A PGR avançou que, no âmbito da investigação, foram realizadas várias diligências, designadamente buscas ao gabinete profissional e domicílio de um procurador da República, um inspetor chefe da Polícia Judiciária e um coordenador superior de investigação criminal da Polícia Judiciária.

Também foram notificados pessoas e órgãos para diligências presenciais.

O Ministério Público notou, nos termos do artigo 112.º, n.º 2, do Código de Processo Penal, os órgãos de comunicação social não estarem sujeitos ao segredo de justiça em relação aos processos que não tenham sido chamados, a qualquer título, a intervir.

Mas esclareceu, igualmente, que nos termos do artigo 113.º, alínea a) do mesmo Código de Processo Penal "é proibida, sob cominação de desobediência qualificada, salvo outra incriminação estabelecida em lei especial: (...) a divulgação ou publicitação, ainda que parcial ou por resumo, por qualquer meio, de atos ou peças processuais quando cobertas pelo segredo de justiça".

"Assim, toda e qualquer discussão jurídica sobre o assunto será feita no âmbito do processo, em conformidade com a legislação vigente e à semelhança do que acontece com todos os demais processos a tramitar nos nossos serviços", terminou a nota.

Na quinta-feira, o presidente da AJOC - Associação Sindical dos Jornalistas de Cabo Verde, Geremias Furtado, denunciou este e outro episódio que aconteceram nos últimos dias e que considera condicionarem os jornalistas e os profissionais da comunicação e pediu o apoio internacional.

No outro acaso, o presidente do Supremo Tribunal de Justiça (STJ) pôs em causa a capacidade interpretativa de um profissional da classe, mandando retificar uma peça divulgada na televisão pública.

Quanto ao caso do Santiago Magazine, o dirigente associativo considerou que é uma tentativa de o Ministério Público "colocar uma mordaça nos jornalistas, limitando suas ações e o próprio jornalismo de investigação em Cabo Verde".

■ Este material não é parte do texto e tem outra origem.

End EscapeFacts.

(** ** Facts about logging computations *)

Module RunFacts.
Import Run.

Lemma below_refl {A} (m : run A) : below m m.
Proof. intros r H; exact H. Qed.

Lemma below_bind {A B} (m m' : run A) (k k' : A -> run B) :
  below m m' -> (forall a, below (k a) (k' a)) -> below (bind m k) (bind m' k').
Proof.
  intros Hm Hk r. unfold bind.
  destruct m as [[l [a|e]]|]; try discriminate.
  - rewrite (Hm _ eq_refl).
    destruct (k a) as [[l' c]|] eqn:Ek; try discriminate.
    now rewrite (Hk a _ Ek).
  - now rewrite (Hm _ eq_refl).
Qed.

Lemma below_mapM {A B} (f f' : A -> run B) (l : list A) :
  (forall x, below (f x) (f' x)) -> below (mapM f l) (mapM f' l).
Proof.
  intros Hf. induction l as [|x l IH]; cbn [mapM].
  - apply below_refl.
  - apply below_bind; [apply Hf|]. intros y.
    apply below_bind; [exact IH|]. intros ys. apply below_refl.
Qed.

Lemma below_reduceM {A B} (f f' : A -> B -> run A) (l : list B) (acc : A) :
  (forall a x, below (f a x) (f' a x)) -> below (reduceM f l acc) (reduceM f' l acc).
Proof.
  intros Hf. revert acc. induction l as [|x l IH]; intros acc; cbn [reduceM].
  - apply below_refl.
  - apply below_bind; [apply Hf|]. intros a. apply IH.
Qed.

(** What a sequence returns depends only on what its parts return. *)
Lemma returned_bind {A B} (m m' : run A) (k k' : A -> run B) :
  returned m = returned m' ->
  (forall a, returned (k a) = returned (k' a)) ->
  returned (bind m k) = returned (bind m' k').
Proof.
  intros Hm Hk. unfold bind.
  destruct m as [[l [a|e]]|], m' as [[l' [a'|e']]|]; cbn in Hm; try discriminate;
    try (injection Hm as ->); try reflexivity.
  specialize (Hk a').
  destruct (k a') as [[? ?]|], (k' a') as [[? ?]|]; cbn in Hk |- *;
    try discriminate; try reflexivity.
  now injection Hk as ->.
Qed.

Lemma returned_mapM_replace {A B} (f : A -> run B) (l1 l2 : list A) (x x' : A) :
  returned (f x) = returned (f x') ->
  returned (mapM f (l1 ++ x :: l2)) = returned (mapM f (l1 ++ x' :: l2)).
Proof.
  intros Hx. induction l1 as [|y l1 IH]; cbn [app mapM].
  - apply returned_bind; [exact Hx | reflexivity].
  - apply returned_bind; [reflexivity|]. intros b.
    apply returned_bind; [exact IH | reflexivity].
Qed.

(** An element whose callback returns [v] contributes [v] at its place. *)
Lemma returned_mapM_insert {A B C} (f : A -> run B) (l1 l2 : list A) (x : A)
      (d : list diagnostic) (v : B) (g : list B -> C) :
  f x = Some (d, Return v) ->
  (forall ys1 ys2, g (ys1 ++ v :: ys2)%list = g (ys1 ++ ys2)%list) ->
  returned (bind (mapM f (l1 ++ x :: l2)) (fun ys => ret (g ys)))
  = returned (bind (mapM f (l1 ++ l2)) (fun ys => ret (g ys))).
Proof.
  intros Hx Hg. revert g Hg. induction l1 as [|y l1 IH]; intros g Hg; cbn [app mapM].
  - rewrite Hx. specialize (Hg []). cbn [app] in Hg.
    destruct (mapM f l2) as [[l [ys|e]]|]; cbn; try reflexivity.
    now rewrite Hg.
  - destruct (f y) as [[l [b|e]]|]; cbn [bind]; try reflexivity.
    specialize (IH (fun ys => g (b :: ys))).
    assert (Hg' : forall ys1 ys2,
               g (b :: (ys1 ++ v :: ys2))%list = g (b :: (ys1 ++ ys2))%list).
    { intros ys1 ys2. apply (Hg (b :: ys1)). }
    specialize (IH Hg').
    destruct (mapM f (l1 ++ x :: l2)) as [[la [ysa|ea]]|],
             (mapM f (l1 ++ l2)) as [[lb [ysb|eb]]|];
      cbn in IH |- *; try discriminate; try reflexivity; exact IH.
Qed.

Lemma mapM_total {A B} (f : A -> run B) (l : list A) :
  (forall x, In x l -> exists r, f x = Some r) -> exists r, mapM f l = Some r.
Proof.
  induction l as [|x l IH]; intros H; cbn [mapM].
  - eexists; reflexivity.
  - destruct (H x (or_introl eq_refl)) as [[lx [y|e]] Hx]; rewrite Hx; cbn [bind].
    + destruct IH as [[ll [ys|e]] Hl]; [intros; apply H; now right| |];
        rewrite Hl; cbn; eexists; reflexivity.
    + eexists; reflexivity.
Qed.

End RunFacts.

(** ** Facts about the resolver registry *)

Module RegistryFacts.
Import Js Run RunFacts RitchText Registry.

Ltac split_lookup ty :=
  unfold resolvers; cbn [resolvers_get];
  repeat match goal with
         | |- context [String.eqb ?k ty] => destruct (String.eqb k ty) eqn:?
         end.

Ltac name_type ty :=
  match goal with
  | H : String.eqb _ ty = true |- _ => apply String.eqb_eq in H; subst ty
  end.

Lemma resolvers_get_unregistered rd ty :
  is_registered ty = false -> resolvers_get (resolvers rd) ty = None.
Proof.
  intros H. split_lookup ty; try reflexivity; name_type ty; discriminate H.
Qed.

A conferência aconteceu à mesma hora em que decorria a sessão solene comemorativa do Dia da Liberdade e da Democracia, que assinala a realização, em 13 de janeiro 1991, das primeiras eleições multipartidárias em Cabo Verde.

Os casos não foram referidos diretamente pelos intervenientes, mas o Presidente da República, José Maria Neves, defendeu a importância de uma "imprensa livre, forte e independente", como "um dos mais sólidos garantes da democracia".

Para a associação sindical, Cabo Verde está perante um "verdadeiro ataque à liberdade de imprensa" e vai lançar um "pedido internacional de socorro", fazendo chegar estes episódios à organização Repórteres Sem Fronteiras (RSF), à Federação Internacional dos Jornalistas e a outras entidades internacionais.